For assuredly, there was still a possibility, that the fore-top might be tenanted, and that too by living miscreants; and a pretty hap would be mine, if, with hands full of rigging, and legs dangling in air, while surmounting the oblique futtock- shrouds, some unseen arm should all at once tumble me overboard.

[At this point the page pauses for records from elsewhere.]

(** X10 on a follow-up whose outer router writes nothing: the stale
    [FINISH] of the earlier turn ends the streaming run at once, the loop
    over the stream raises on the update streamed as [None], and the turn
    consists of that report; the thread holds the question once. *)
Lemma turn_ends_with_one_closing_event_witness :
  (Scenario.silent_turn Scenario.saver "s1" "And the topics?").1
  = [error_message
       "Error during analysis: argument of type 'NoneType' is not iterable"]
  ∧ (Scenario.silent_turn Scenario.saver "s1" "And the topics?").2 !! "s1"
    = Some {| messages := [Scenario.question; Scenario.answer;
                           HumanMessage "And the topics?" None];
              documents := Some [Scenario.comment];
              team_members := None; next := Some "FINISH" |}.
Proof.
  destruct (turn_ends_with_one_closing_event 25 Scenario.limit_text
              (Scenario.llm_always "FINISH") (Scenario.llm_always "FINISH")
              Scenario.llm_silent
              (Scenario.agent_says "links") (Scenario.agent_says "comments")
              (Scenario.agent_says "topics") (Scenario.agent_says "positive")
              "" "" "" Scenario.saver "s1" "And the topics?")
    as (closing & Hturn & _ & _ & _ & Hclosing).
  split; [|vm_compute; reflexivity].
  change (analyze_video_stream 25 Scenario.limit_text
            (Scenario.llm_always "FINISH") (Scenario.llm_always "FINISH")
            Scenario.llm_silent
            (Scenario.agent_says "links") (Scenario.agent_says "comments")
            (Scenario.agent_says "topics") (Scenario.agent_says "positive")
            "" "" "")
    with Scenario.silent_turn in Hturn.
  rewrite Hturn. vm_compute in Hclosing. rewrite Hclosing.
  vm_compute. reflexivity.
Defined.
Lemma shr_exact (n m0 : positive) :
  SpecFloat.iter_pos shr_1 n
    {| shr_m := Zpos (Pos.iter xO m0 n); shr_r := false; shr_s := false |}
  = {| shr_m := Zpos m0; shr_r := false; shr_s := false |}.
Proof.
  rewrite iter_pos_nat, pos_iter_nat. apply shr_exact_nat.
Qed.

Lemma bra_shift (m0 n : positive) (e : Z) :
  fexp prec emax (Zpos (digits2_pos m0) + Zpos n + e) = e + Zpos n ->
  e + Zpos n <= 971 ->
  binary_round_aux prec emax false (Zpos (Pos.iter xO m0 n)) e loc_Exact
  = S754_finite false m0 (e + Zpos n).
Proof.
  intros C B. unfold binary_round_aux, shr_fexp.
  cbn [Zdigits2 shr_record_of_loc]. rewrite digits_iter_xO, C.
  replace (e + Zpos n - e) with (Zpos n) by lia.
  cbn [shr]. rewrite shr_exact.
  cbn [shr_m loc_of_shr_record round_nearest_even Zdigits2
       shr_record_of_loc].
  replace (Zpos (digits2_pos m0) + (e + Zpos n))
    with (Zpos (digits2_pos m0) + Zpos n + e) by lia.
  rewrite C, Z.sub_diag. cbn [shr shr_m].
  replace (e + Zpos n <=? emax - prec) with true
    by (symmetry; apply Z.leb_le; unfold emax, prec; lia).
  reflexivity.
Qed.

Lemma shiftp_shiftp (p : positive) (a b : Z) :
  0 <= a -> 0 <= b -> shiftp (shiftp p a) b = shiftp p (a + b).
Proof.
  intros Ha Hb. apply Pos2Z.inj.
  rewrite !shiftp_Z, Z.pow_add_r by lia. ring.
Qed.

(** The rounding of [s * 2 ^ K] at exponent [- K], for [s] of at most 53
    binary digits, is [s] in canonical position. *)
Lemma binary_round_whole (s : positive) (K : Z) :
  0 <= K -> Zpos (digits2_pos s) <= 53 ->
  binary_round prec emax false (shiftp s K) (- K)
  = S754_finite false (shiftp s (53 - Zpos (digits2_pos s)))
                (Zpos (digits2_pos s) - 53).
Proof.
  intros HK Hd. set (d := Zpos (digits2_pos s)) in *.
  assert (Hd1 : 1 <= d) by (unfold d; lia).
  unfold binary_round.
  rewrite (digits_shiftp s K HK). fold d.
  replace (d + K + - K) with d by lia. rewrite (fexp_small d Hd1).
  destruct (Z_lt_le_dec (d - 53) (- K)) as [Lt | Ge].
  - rewrite shl_align_le by lia.
    rewrite shiftp_shiftp by lia.
    replace (K + (- K - (d - 53))) with (53 - d) by lia.
    apply bra_canonical; [| lia].
    rewrite (digits_shiftp s (53 - d)) by lia. fold d.
    replace (d + (53 - d) + (d - 53)) with d by lia.
    apply fexp_small. exact Hd1.
  - rewrite shl_align_ge by lia.
    destruct (Z.eq_dec (d - 53) (- K)) as [E | N].
    + replace K with (53 - d) by lia.
      replace (- (53 - d)) with (d - 53) by lia.
      apply bra_canonical; [| lia].
      rewrite (digits_shiftp s (53 - d)) by lia. fold d.
      replace (d + (53 - d) + (d - 53)) with d by lia.
      apply fexp_small. exact Hd1.
    + assert (Hn : 0 < K - (53 - d)) by lia.
      destruct (K - (53 - d)) as [| n | n] eqn:En; try lia.
      replace (shiftp s K) with (Pos.iter xO (shiftp s (53 - d)) n).
      2:{ change (Pos.iter xO (shiftp s (53 - d)) n)
            with (shiftp (shiftp s (53 - d)) (Zpos n)).
          rewrite shiftp_shiftp by lia. f_equal. lia. }
      replace (d - 53) with (- K + Zpos n) by lia.
      apply bra_shift; [| lia].
      rewrite (digits_shiftp s (53 - d)) by lia. fold d.
      replace (d + (53 - d) + Zpos n + - K) with d by lia.
      rewrite (fexp_small d Hd1). lia.
Qed.
(** [lodashGet(reimbursementAccount, 'achData.state', '')]: the value at the
    path, or the default when the path resolves to [undefined]. *)
Definition lodashGet_achData_state (reimbursementAccount : option ReimbursementAccount)
    : JsVal :=
  match reimbursementAccount with
  | Some {| achData := Some {| state := JsUndefined |} |} => JsStr ""
  | Some {| achData := Some {| state := v |} |} => v
  | _ => JsStr ""
  end.

(** ** The component *)

Section KYCWall.

Context {Report Fund BankAccount : Type}.

(** Collaborators that live in other modules of the application. *)
Variable CONST : CONST_t.
Variable isExpenseReport : option Report → bool.
Variable hasExpensifyPaymentMethod :
  gmap string Fund → option (gmap string BankAccount) → bool.

(** What [this] evaluates to in the body of the component. *)
Variable this : JsVal.

Section Render.

Variable props : Props Report Fund BankAccount.

Definition ReportUtils_isExpenseReport (report : option Report) : M bool :=
  call CallIsExpenseReport;; mret (isExpenseReport report).

Definition PaymentUtils_hasExpensifyPaymentMethod
    (cards : gmap string Fund) (accounts : option (gmap string BankAccount))
    : M bool :=
  call CallHasExpensifyPaymentMethod;; mret (hasExpensifyPaymentMethod cards accounts).

(** [getClickedTargetLocation(target)]: the bounding rectangle the element
    has at the time of the call. *)
Definition getClickedTargetLocation (el : Element) : M DOMRect :=
  call (CallGetClickedTargetLocation el);; gets (λ w, layout w el).

Definition Log_info (message : string) : M unit := call (CallLogInfo message).
Definition Navigation_navigate (route : string) : M unit := call (CallNavigate route).
Definition onSuccessfulKYC (iouPaymentType : string) : M unit :=
  call (CallOnSuccessfulKYC iouPaymentType).

(** Modelled from the spec: [Wallet.setKYCWallSourceChatReportID] belongs to
    libs/actions/Wallet, which is not among the sources; it publishes the
    originating chat/report identifier to process-wide shared state. *)
Definition Wallet_setKYCWallSourceChatReportID (id : string) : M unit :=
  call (CallSetKYCWallSourceChatReportID id);;
  set_kycWallSourceChatReportID (Some id).

(** [Dimensions.addEventListener('change', setMenuPosition)]: the only
    listeners tracked are this wall's, each known by its subscription. *)
Definition Dimensions_addEventListener : M nat :=
  listeners ← gets dimensionsListeners;
  let subscription := S (max_list listeners) in
  call (CallAddEventListener subscription);;
  set_dimensionsListeners (listeners ++ [subscription]);;
  mret subscription.

Definition subscription_remove (subscription : nat) : M unit :=
  call (CallRemove subscription);;
  listeners ← gets dimensionsListeners;
  set_dimensionsListeners (filter (λ s, s ≠ subscription) listeners).

(** Initial values of the hooks (lines 38-45). *)
Definition initialHooks (w : World) : Prop :=
  shouldShowAddPaymentMenu w = false
  ∧ anchorPosition w = mkAnchor 0 0
  ∧ transferBalanceButtonRef w = None.

(** Lines 73-78. *)
Definition setPositionAddPaymentMenu (position : AnchorPosition) : M unit :=
  setAnchorPosition
    {| anchorPositionVertical := anchorPositionVertical position;
       anchorPositionHorizontal := anchorPositionHorizontal position |}.

(** Lines 80-88. *)
Definition setMenuPosition : M unit :=
  current ← gets transferBalanceButtonRef;
  match current with
  | None => mret ()
  | Some el =>
      buttonPosition ← getClickedTargetLocation el;
      let position := getAnchorPosition CONST (popoverPlacement props) buttonPosition in
      setPositionAddPaymentMenu position
  end.

(** The effect of lines 90-100; it returns [dimensionsSubscription], the
    variable its cleanup closes over. *)
Definition useEffect_setup : M (option nat) :=
  set_kycWallRef this;;
  dimensionsSubscription ←
    (if shouldListenForResize props
     then Some <$> Dimensions_addEventListener
     else mret None);
  Wallet_setKYCWallSourceChatReportID (chatReportID props);;
  mret dimensionsSubscription.

(** The cleanup of lines 101-107. *)
Definition useEffect_cleanup (dimensionsSubscription : option nat) : M unit :=
  match shouldListenForResize props, dimensionsSubscription with
  | true, Some subscription => subscription_remove subscription
  | _, _ => mret ()
  end;;
  set_kycWallRef JsNull.

(** [continueAction], lines 118-160. Each [return] of the source ends a
    branch here; [needsUpgrade] is the test of lines 146-150 taken as one
    condition. Reading [userWallet.tierName] off a missing wallet throws. *)
Definition continueAction (event : PressEvent) (iouPaymentType : string) : M unit :=
  shown ← gets shouldShowAddPaymentMenu;
  if shown : bool then setShouldShowAddPaymentMenu false
  else
    set_transferBalanceButtonRef (Some (target (nativeEvent event)));;
    isExpense ← ReportUtils_isExpenseReport (iouReport props);
    let paymentCardList := default ∅ (fundList props) in
    blocked ←
      or_else
        (and_then (mret isExpense)
           (mret (negb (strict_eq
                          (lodashGet_achData_state (reimbursementAccount props))
                          (JsStr (BANK_ACCOUNT_STATE_OPEN CONST))))))
        (and_then (mret (negb isExpense))
           (negb <$> PaymentUtils_hasExpensifyPaymentMethod
                       paymentCardList (bankAccountList props)));
    if blocked : bool then
      Log_info "[KYC Wallet] User does not have valid payment method";;
      clickedElementLocation ← getClickedTargetLocation (target (nativeEvent event));
      let position :=
        getAnchorPosition CONST (popoverPlacement props) clickedElementLocation in
      setPositionAddPaymentMenu position;;
      setShouldShowAddPaymentMenu true
    else
      needsUpgrade ←
        (if negb isExpense then
           match userWallet props with
           | None => throw "TypeError"
           | Some wallet =>
               let hasGoldWallet :=
                 js_and (tierName wallet)
                   (JsBool (strict_eq (tierName wallet)
                              (JsStr (WALLET_TIER_NAME_GOLD CONST)))) in
               mret (negb (truthy hasGoldWallet))
           end
         else mret false);
      if needsUpgrade : bool then
        Log_info "[KYC Wallet] User does not have gold wallet";;
        Navigation_navigate (enablePaymentsRoute props)
      else
        Log_info "[KYC Wallet] User has valid payment method and passed KYC checks or did not need them";;
        onSuccessfulKYC iouPaymentType.

(** [handleItemSelected], lines 162-170. *)
Definition handleItemSelected (item : JsVal) : M unit :=
  setShouldShowAddPaymentMenu false;;
  if strict_eq item (JsStr (PAYMENT_METHODS_BANK_ACCOUNT CONST)) then
    Navigation_navigate (addBankAccountRoute props)
  else if strict_eq item (JsStr (PAYMENT_METHODS_DEBIT_CARD CONST)) then
    Navigation_navigate (addDebitCardRoute props)
  else mret ().

(** The [onClose] prop handed to the menu, line 176. *)
Definition onClose : M unit := setShouldShowAddPaymentMenu false.

(** A change of the window dimensions: the page is laid out anew, then
    every registered listener runs. *)
Definition Dimensions_change (newLayout : Element → DOMRect) : M unit :=
  set_layout newLayout;;
  listeners ← gets dimensionsListeners;
  foldr (λ _ rest, setMenuPosition;; rest) (mret ()) listeners.

End Render.

(** ** The wall as a transition system

    What can happen to a mounted wall: the gated button is pressed, the
    menu reports a selection or asks to be closed, the window changes. *)
Inductive Action : Type :=
  | Press (event : PressEvent) (iouPaymentType : string)
  | ItemSelected (item : JsVal)
  | Close
  | DimensionsChange (newLayout : Element → DOMRect).

Definition handle (props : Props Report Fund BankAccount) (a : Action) : M unit :=
  match a with
  | Press event iouPaymentType => continueAction props event iouPaymentType
  | ItemSelected item => handleItemSelected props item
  | Close => onClose
  | DimensionsChange newLayout => Dimensions_change props newLayout
  end.

(** Worlds a wall can be in between mount and unmount. The account data in
    the props may differ from one render to the next; the placement and
    the resize switch are those the wall was mounted with. *)
Inductive reachable (placement : string) (listen : bool) : World → Prop :=
  | reachable_mount props w0 subscription w :
      initialHooks w0 →
      dimensionsListeners w0 = [] →
      popoverPlacement props = placement →
      shouldListenForResize props = listen →
      useEffect_setup props w0 = Returned subscription w →
      reachable placement listen w
  | reachable_step props a w w' :
      reachable placement listen w →
      popoverPlacement props = placement →
      handle props a w = Returned () w' →
      reachable placement listen w'.

(** The menu, when shown, sits where [getAnchorPosition] puts it for the
    place the last pressed element has on the page now. *)
Definition anchored (placement : string) (w : World) : Prop :=
  shouldShowAddPaymentMenu w = true →
  ∃ el, transferBalanceButtonRef w = Some el
        ∧ anchorPosition w = getAnchorPosition CONST placement (layout w el).

End KYCWall.

(** ** The payable-method predicate *)

(** Modelled from the spec: the union of the fund list and the bank account
    list that the payable-method predicate looks at; a missing list
    contributes no instrument. *)
Definition instruments {Fund BankAccount : Type}
    (cards : gmap string Fund) (accounts : option (gmap string BankAccount))
    : list (Fund + BankAccount) :=
  (inl <$> (map_to_list cards).*2) ++ (inr <$> (map_to_list (default ∅ accounts)).*2).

Therefore I held my peace; while Jarl went on to declare, that with regard to the character of the brigantine, his mind was now pretty fully made up;--she was an arrant impostor, a shade of a ship, full of sailors' ghosts, and before we knew where we were, would dissolve in a supernatural squall, and leave us twain in the water.

In short, Jarl, the descendant of the superstitious old Norsemen, was full of old Norse conceits, and all manner of Valhalla marvels concerning the land of goblins and goblets.

No wonder then, that with this catastrophe in prospect, he again entreated me to quit the ill-starred craft, carrying off nothing from her ghostly hull.